Wajda made his name with his first there features, the trilogy consisting of A Generation, Kanal and Ashes and Diamonds which portrayed the tragic but heroic history of Poland during the Second World war (Wajda, the son of a cavalry officer, had himself become a resistance fighter at the age of sixteen). Less famous yet highly distinguished films such as Lotna (1959) and Landscape After Battle (1970) were again reflections on Poland’s history in time of war. Then, braving the wrath of the authorities, Wajda came right up to date in Man of Marble (1977) and Man of Iron (1981) portraying the contemporary situation in a Poland that was oppressed and showing something of the Solidarity Movement. Forced out by the government in consequence, he went to France and there filmed Danton (1982) which in historical guise made a further comment on the situation in his own country. He was able to return in 1989 but Korczak (1990), although again touching on Polish history, was not one of his better films. Between then and 2002 six other films followed, but none of them has been seen here and although one, The Holy Week (1995), won a Silver Bear award at Berlin, it seemed probable that Wajda was one of those film-makers whose later work showed a falling off. Now, however, we have Katyń an award-winning film which is, I believe, as fine as anything he has ever done. It is certainly an extraordinary achievement for someone in his eighties.

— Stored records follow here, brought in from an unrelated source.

(** * Graphic-design evaluators: prompt composition, dispatch and result schemas

    A shallow embedding of the package [gpt_graphic_design_evaluator]:
    the prompt catalog ([gpt_evaluators/prompts.py]), the image encoder
    ([utils.py]), the absolute and the relative evaluator
    ([gpt_evaluators/absolute_evaluator.py], [relative_evaluator.py]) and the
    legacy single-result evaluator ([evaluator.py]).

    The package is glue around three collaborators it does not define: an
    imaging library that writes PNG bytes, a prompting library that holds
    f-string templates and runs a chain of steps, and a schema library that
    validates a JSON reply against a declared class.  The part of each that
    the package exercises is modelled below, next to the code using it. *)

From Stdlib Require Import ZArith Lia Ascii String.
From Stdlib.Strings Require Import Byte.
From stdpp Require Import base option list strings gmap.

Local Open Scope Z_scope.

(** ** Text helpers *)

(** The double-quote character, spelled by its code. *)
Definition dq : string := String "034"%char EmptyString.

(** The line-feed character. *)
Definition nl : string := String "010"%char EmptyString.

(** Joins the lines of a triple-quoted literal: a line feed between two
    consecutive lines and none after the last. *)
Fixpoint unlines (ls : list string) : string :=
  match ls with
  | [] => EmptyString
  | [l] => l
  | l :: ls' => l +:+ nl +:+ unlines ls'
  end.
(** [from_be_bytes]. *)
Definition be_decode (l : list Z) : Z := foldl (fun acc b => acc * 256 + b) 0 l.

Lemma be_decode_snoc l b : be_decode (l ++ [b]) = be_decode l * 256 + b.
Proof. unfold be_decode. by rewrite foldl_app. Qed.

Lemma be_decode_encode n z : be_decode (be_encode n z) = z `mod` 256 ^ Z.of_nat n.
Proof.
  revert z; induction n as [|n IH]; intros z.
  - cbn. by rewrite Z.mod_1_r.
  - cbn [be_encode]. rewrite be_decode_snoc, IH.
    rewrite Nat2Z.inj_succ, Z.pow_succ_r by lia.
    rewrite (Z.rem_mul_r z 256) by lia. lia.
Qed.

Lemma length_be_encode n z : length (be_encode n z) = n.
Proof. revert z; induction n; intros z; cbn; [done|]. rewrite length_app, IHn. cbn; lia. Qed.

Lemma be_encode_u8 n z : Forall u8 (be_encode n z).
Proof.
  revert z; induction n as [|n IH]; intros z; cbn; [constructor|].
  apply Forall_app; split; [done|]. constructor; [|constructor].
  unfold u8, in_u. pose proof (Z.mod_pos_bound z 256). lia.
Qed.

Lemma be_decode_encode_small n z :
  0 <= z < 256 ^ Z.of_nat n -> be_decode (be_encode n z) = z.
Proof. intros H. rewrite be_decode_encode. by apply Z.mod_small. Qed.

Lemma be_decode_bounds l :
  Forall u8 l -> 0 <= be_decode l < 256 ^ Z.of_nat (length l).
Proof.
  induction l as [|b l IH] using rev_ind; intros Hl; [cbn; lia|].
  apply Forall_app in Hl as [Hl Hb]. inversion Hb as [|? ? Hb' _]; subst.
  rewrite be_decode_snoc, length_app. cbn [length].
  replace (Z.of_nat (length l + 1)) with (Z.succ (Z.of_nat (length l))) by lia.
  rewrite Z.pow_succ_r by lia. specialize (IH Hl). unfold u8, in_u in Hb'. lia.
Qed.

Lemma be_encode_decode l n :
  Forall u8 l -> length l = n -> be_encode n (be_decode l) = l.
Proof.
  revert n; induction l as [|b l IH] using rev_ind; intros n Hl Hn; subst n; [done|].
  apply Forall_app in Hl as [Hl Hb]. inversion Hb as [|? ? Hb' _]; subst.
  unfold u8, in_u in Hb'.
  rewrite length_app, Nat.add_comm. cbn [length Nat.add be_encode]. rewrite be_decode_snoc.
  rewrite Z.add_comm, Z.div_add, Z.mod_add, Z.div_small, Z.mod_small by lia.
  by rewrite Z.add_0_l, IH.
Qed.
(* ===== verification/Names.v ===== *)
(** Names, principals and identifiers: the guarded strings of
    src/vm/representations.rs ([ClarityName], [ContractName]) and the
    principal and identifier structs of src/vm/types/mod.rs and
    src/vm/types/signatures.rs.  A Rust [String] is its sequence of UTF-8
    bytes, so it is a [string] whose characters are bytes. *)
From stdpp Require Import base list gmap strings numbers countable.
From Stdlib Require Import ZArith Lia Ascii String.
From S2P Require Import Prelude.
#[local] Open Scope Z_scope.

(** * Strings as bytes *)

Definition byte_of_ascii (a : ascii) : Z := Z.of_N (N_of_ascii a).
Definition ascii_of_byte (b : Z) : ascii := ascii_of_N (Z.to_N b).

Fixpoint string_bytes (s : string) : list Z :=
  match s with
  | EmptyString => []
  | String a s' => byte_of_ascii a :: string_bytes s'
  end.

Fixpoint bytes_string (l : list Z) : string :=
  match l with
  | [] => EmptyString
  | b :: l' => String (ascii_of_byte b) (bytes_string l')
  end.

(** [str::len], in bytes. *)
Definition str_len (s : string) : Z := Z.of_nat (String.length s).

Lemma ascii_of_byte_of_ascii a : ascii_of_byte (byte_of_ascii a) = a.
Proof. unfold ascii_of_byte, byte_of_ascii. rewrite N2Z.id. apply ascii_N_embedding. Qed.

Lemma byte_of_ascii_u8 a : u8 (byte_of_ascii a).
Proof.
  unfold u8, in_u, byte_of_ascii.
  pose proof (N_ascii_bounded a) as H. change (2 ^ 8) with 256. lia.
Qed.

Lemma byte_of_ascii_of_byte b : u8 b -> byte_of_ascii (ascii_of_byte b) = b.
Proof.
  unfold u8, in_u, byte_of_ascii, ascii_of_byte. change (2 ^ 8) with 256. intros H.
  rewrite N_ascii_embedding by lia. lia.
Qed.

Lemma bytes_string_bytes s : bytes_string (string_bytes s) = s.
Proof. induction s; cbn; [done|]. by rewrite ascii_of_byte_of_ascii, IHs. Qed.

Lemma string_bytes_u8 s : Forall u8 (string_bytes s).
Proof. induction s; cbn; constructor; auto using byte_of_ascii_u8. Qed.

Lemma length_string_bytes s : List.length (string_bytes s) = String.length s.
Proof. induction s; cbn; congruence. Qed.

#[export] Hint Resolve string_bytes_u8 : stacks.

(** [String::from_utf8]: the well-formed UTF-8 byte sequences. *)
Definition utf8_tail (b : Z) : bool := (0x80 <=? b) && (b <=? 0xBF).
Definition byte_in (lo hi b : Z) : bool := (lo <=? b) && (b <=? hi).

Fixpoint utf8_valid_fuel (fuel : nat) (l : list Z) : bool :=
  match fuel with
  | O => false
  | S fuel' =>
    match l with
    | [] => true
    | b :: l' =>
      if b <=? 0x7F then utf8_valid_fuel fuel' l'
      else match l' with
      | c1 :: l1 =>
        if byte_in 0xC2 0xDF b then utf8_tail c1 && utf8_valid_fuel fuel' l1
        else match l1 with
        | c2 :: l2 =>
          if b =? 0xE0 then byte_in 0xA0 0xBF c1 && utf8_tail c2 && utf8_valid_fuel fuel' l2
          else if byte_in 0xE1 0xEC b || byte_in 0xEE 0xEF b
               then utf8_tail c1 && utf8_tail c2 && utf8_valid_fuel fuel' l2
          else if b =? 0xED then byte_in 0x80 0x9F c1 && utf8_tail c2 && utf8_valid_fuel fuel' l2
          else match l2 with
          | c3 :: l3 =>
            if b =? 0xF0
            then byte_in 0x90 0xBF c1 && utf8_tail c2 && utf8_tail c3 && utf8_valid_fuel fuel' l3
            else if byte_in 0xF1 0xF3 b
            then utf8_tail c1 && utf8_tail c2 && utf8_tail c3 && utf8_valid_fuel fuel' l3
            else if b =? 0xF4
            then byte_in 0x80 0x8F c1 && utf8_tail c2 && utf8_tail c3 && utf8_valid_fuel fuel' l3
            else false
          | [] => false
          end
        | [] => false
        end
      | [] => false
      end
    end
  end.

Definition utf8_valid (l : list Z) : bool := utf8_valid_fuel (S (List.length l)) l.

Lemma utf8_valid_ascii l : Forall (fun b => b <= 0x7F) l -> utf8_valid l = true.
Proof.
  unfold utf8_valid. induction 1 as [|b l Hb Hl IH]; cbn; [done|].
  rewrite (proj2 (Z.leb_le b 127)) by done. exact IH.
Qed.

(** * Guarded strings *)

Definition MAX_STRING_LEN : Z := 128.

Definition is_alpha (b : Z) : bool := byte_in 65 90 b || byte_in 97 122 b.
Definition is_digit (b : Z) : bool := byte_in 48 57 b.
Definition one_of (s : string) (b : Z) : bool := existsb (Z.eqb b) (string_bytes s).

(** The regular expression
    [^[a-zA-Z]([a-zA-Z0-9]|[-_!?+<>=/*])*$|^[-+=/*]$|^[<>]=?$]. *)
Definition clarity_name_regex (l : list Z) : bool :=
  match l with
  | [] => false
  | b :: l' =>
    (is_alpha b && forallb (fun c => is_alpha c || is_digit c || one_of "-_!?+<>=/*" c) l')
    || (one_of "-+=/*" b && match l' with [] => true | _ => false end)
    || (one_of "<>" b && match l' with [] => true | [c] => c =? 61 | _ => false end)
  end.

(** The regular expression [^[a-zA-Z]([a-zA-Z0-9]|[-_])*$|^__transient$]. *)
Definition contract_name_regex (l : list Z) : bool :=
  match l with
  | [] => false
  | b :: l' => is_alpha b && forallb (fun c => is_alpha c || is_digit c || one_of "-_" c) l'
  end || bool_decide (l = string_bytes "__transient").

Inductive BadName := BadNameValue (label : string) (value : string).

(** [guarded_string!]: the checked constructors of both name types. *)
Definition guarded_try_from (label : string) (regex : list Z -> bool) (value : string)
  : Res BadName string :=
  if MAX_STRING_LEN <? str_len value then Err (BadNameValue label value)
  else if regex (string_bytes value) then Ok value
  else Err (BadNameValue label value).

Definition ClarityName_try_from : string -> Res BadName string :=
  guarded_try_from "ClarityName" clarity_name_regex.
Definition ContractName_try_from : string -> Res BadName string :=
  guarded_try_from "ContractName" contract_name_regex.

(** A string held by a [ClarityName] (a [ContractName]): the field is private,
    so it went through the checked constructor. *)
Definition clarity_name_ok (s : string) : bool :=
  (str_len s <=? MAX_STRING_LEN) && clarity_name_regex (string_bytes s).
Definition contract_name_ok (s : string) : bool :=
  (str_len s <=? MAX_STRING_LEN) && contract_name_regex (string_bytes s).

Lemma guarded_try_from_Ok label regex s :
  (str_len s <=? MAX_STRING_LEN) && regex (string_bytes s) = true ->
  guarded_try_from label regex s = Ok s.
Proof.
  unfold guarded_try_from. intros [H1 H2]%andb_true_iff.
  rewrite (proj2 (Z.ltb_ge _ _)) by lia. by rewrite H2.
Qed.

Lemma guarded_try_from_inv label regex s s' :
  guarded_try_from label regex s = Ok s' ->
  s' = s /\ (str_len s <=? MAX_STRING_LEN) && regex (string_bytes s) = true.
Proof.
  unfold guarded_try_from. intros H. destruct (Z.ltb_spec MAX_STRING_LEN (str_len s)); [done|].
  destruct (regex (string_bytes s)) eqn:Er; [|done]. simplify_eq.
  split; [done|]. apply andb_true_iff; split; [apply Z.leb_le; lia|done].
Qed.

(** Both regular expressions accept only ASCII text. *)
Lemma is_alpha_ascii b : is_alpha b = true -> b <= 127.
Proof. unfold is_alpha, byte_in. lia. Qed.
Lemma is_digit_ascii b : is_digit b = true -> b <= 127.
Proof. unfold is_digit, byte_in. lia. Qed.
Lemma one_of_ascii s b :
  forallb (fun c => c <=? 127) (string_bytes s) = true -> one_of s b = true -> b <= 127.
Proof.
  unfold one_of. intros Hs Hb. apply existsb_exists in Hb as (c & Hc & Hbc%Z.eqb_eq). subst.
  rewrite forallb_forall in Hs. apply Hs in Hc. lia.
Qed.

Ltac name_ascii :=
  repeat match goal with
  | H : _ && _ = true |- _ => apply andb_true_iff in H; destruct H
  | H : _ || _ = true |- _ => apply orb_true_iff in H; destruct H
  | H : is_alpha _ = true |- _ => apply is_alpha_ascii in H
  | H : is_digit _ = true |- _ => apply is_digit_ascii in H
  | H : one_of ?s ?b = true |- _ => apply (one_of_ascii s b eq_refl) in H
  end.

Lemma name_chars_ascii s l :
  forallb (fun c => c <=? 127) (string_bytes s) = true ->
  forallb (fun c => is_alpha c || is_digit c || one_of s c) l = true ->
  Forall (fun b => b <= 127) l.
Proof.
  intros Hs H. apply Forall_forall. intros b Hb.
  rewrite forallb_forall in H. apply H in Hb.
  apply orb_true_iff in Hb as [[Hb|Hb]%orb_true_iff|Hb].
  - by apply is_alpha_ascii.
  - by apply is_digit_ascii.
  - by eapply one_of_ascii.
Qed.

Lemma clarity_name_ascii l : clarity_name_regex l = true -> Forall (fun b => b <= 127) l.
Proof.
  destruct l as [|b l]; [done|]. cbn [clarity_name_regex]. intros H. name_ascii.
  - constructor; [done|]. by apply (name_chars_ascii "-_!?+<>=/*").
  - destruct l; [|done]. by apply List.Forall_cons.
  - destruct l as [|c [|]]; try done; repeat apply List.Forall_cons; try done. lia.
Qed.

Lemma contract_name_ascii l : contract_name_regex l = true -> Forall (fun b => b <= 127) l.
Proof.
  unfold contract_name_regex. intros H. apply orb_true_iff in H as [H|H].
  - destruct l as [|b l]; [done|]. name_ascii. constructor; [done|]. by apply (name_chars_ascii "-_").
  - apply bool_decide_eq_true in H as ->. vm_compute. repeat constructor; discriminate.
Qed.

(** * Principals and identifiers *)

(** [StandardPrincipalData(u8, [u8; 20])]. *)
Record StandardPrincipalData := mkStandard { sp_version : Z; sp_bytes : list Z }.
#[global] Instance StandardPrincipalData_eq_dec : EqDecision StandardPrincipalData.
Proof. solve_decision. Defined.
#[global] Program Instance StandardPrincipalData_countable : Countable StandardPrincipalData :=
  inj_countable' (fun p => (sp_version p, sp_bytes p)) (fun x => mkStandard x.1 x.2) _.
Next Obligation. by intros []. Qed.

Record QualifiedContractIdentifier := mkContractId {
  issuer : StandardPrincipalData; name : string }.
#[global] Instance QualifiedContractIdentifier_eq_dec : EqDecision QualifiedContractIdentifier.
Proof. solve_decision. Defined.
#[global] Program Instance QualifiedContractIdentifier_countable
  : Countable QualifiedContractIdentifier :=
  inj_countable' (fun p => (issuer p, name p)) (fun x => mkContractId x.1 x.2) _.
Next Obligation. by intros []. Qed.

Inductive PrincipalData :=
| Standard (p : StandardPrincipalData)
| Contract (c : QualifiedContractIdentifier).
#[global] Instance PrincipalData_eq_dec : EqDecision PrincipalData.
Proof. solve_decision. Defined.
#[global] Program Instance PrincipalData_countable : Countable PrincipalData :=
  inj_countable' (fun p => match p with Standard s => inl s | Contract c => inr c end)
    (fun x => match x with inl s => Standard s | inr c => Contract c end) _.
Next Obligation. by intros []. Qed.

Record TraitIdentifier := mkTraitId {
  trait_name : string; trait_contract : QualifiedContractIdentifier }.
#[global] Instance TraitIdentifier_eq_dec : EqDecision TraitIdentifier.
Proof. solve_decision. Defined.
#[global] Program Instance TraitIdentifier_countable : Countable TraitIdentifier :=
  inj_countable' (fun p => (trait_name p, trait_contract p)) (fun x => mkTraitId x.1 x.2) _.
Next Obligation. by intros []. Qed.

Record AssetIdentifier := mkAssetId {
  contract_identifier : QualifiedContractIdentifier; asset_name : string }.
#[global] Instance AssetIdentifier_eq_dec : EqDecision AssetIdentifier.
Proof. solve_decision. Defined.
#[global] Program Instance AssetIdentifier_countable : Countable AssetIdentifier :=
  inj_countable' (fun p => (contract_identifier p, asset_name p)) (fun x => mkAssetId x.1 x.2) _.
Next Obligation. by intros []. Qed.

(** [AssetIdentifier::STX] and [AssetIdentifier::STX_burned]. *)
Definition AssetIdentifier_STX : AssetIdentifier :=
  mkAssetId (mkContractId (mkStandard 0 (replicate 20 0)) "STX") "STX".
Definition AssetIdentifier_STX_burned : AssetIdentifier :=
  mkAssetId (mkContractId (mkStandard 0 (replicate 20 0)) "BURNED") "BURNED".

(** [StandardPrincipalData::transient] and [QualifiedContractIdentifier::transient]. *)
Definition StandardPrincipalData_transient : StandardPrincipalData :=
  mkStandard 1 (replicate 20 1).
Definition QualifiedContractIdentifier_transient : QualifiedContractIdentifier :=
  mkContractId StandardPrincipalData_transient "__transient".

(** [PrincipalData::version]. *)
Definition PrincipalData_version (p : PrincipalData) : Z :=
  match p with
  | Standard s => sp_version s
  | Contract c => sp_version (issuer c)
  end.

(** What the Rust types guarantee of a principal. *)
Definition standard_ok (p : StandardPrincipalData) : bool :=
  bool_decide (u8 (sp_version p)) && bool_decide (List.length (sp_bytes p) = 20%nat)
  && bool_decide (Forall u8 (sp_bytes p)).
Definition contract_id_ok (c : QualifiedContractIdentifier) : bool :=
  standard_ok (issuer c) && contract_name_ok (name c).
Definition principal_ok (p : PrincipalData) : bool :=
  match p with
  | Standard s => standard_ok s
  | Contract c => contract_id_ok c
  end.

Katyń is a film that now joins the other Wajda classics dealing with Poland in the 20th century. It is concerned with a war crime that occurred in 1940 in the forest of Katyń where Polish army officers were murdered, but it was not subject-matter that could be broached until 1989 when Poland regained its freedom. This was because the Soviets during their time controlling post-war Poland were determined to hide the truth about the massacre. Their aim was to conceal the fact that the Russian secret police had been responsible for it following the Red Army’s crossing of the border into Poland on 17th September 1939. It was during the war years that the bodies of victims were exhumed but when that happened in 1943 the Germans had simply announced the names of those who had been identified. In this way they confirmed the fate of many who had been taken and then not heard from. However, it also meant that when a name was not forthcoming, the family concerned – mothers, wives, children – would hope against hope that their missing loved one had survived. In some cases – but not all – confirmation of what had happened came to hand after the war ended, but by then the distortion of the truth had taken on another shape. The Russian occupiers fully acknowledged the tragedy but claimed that it had been perpetrated by the Germans. In support of this lie, they falsified history by declaring that the massacre had taken place not in 1940 but in 1943. That was the lie that could not be challenged while they remained in charge.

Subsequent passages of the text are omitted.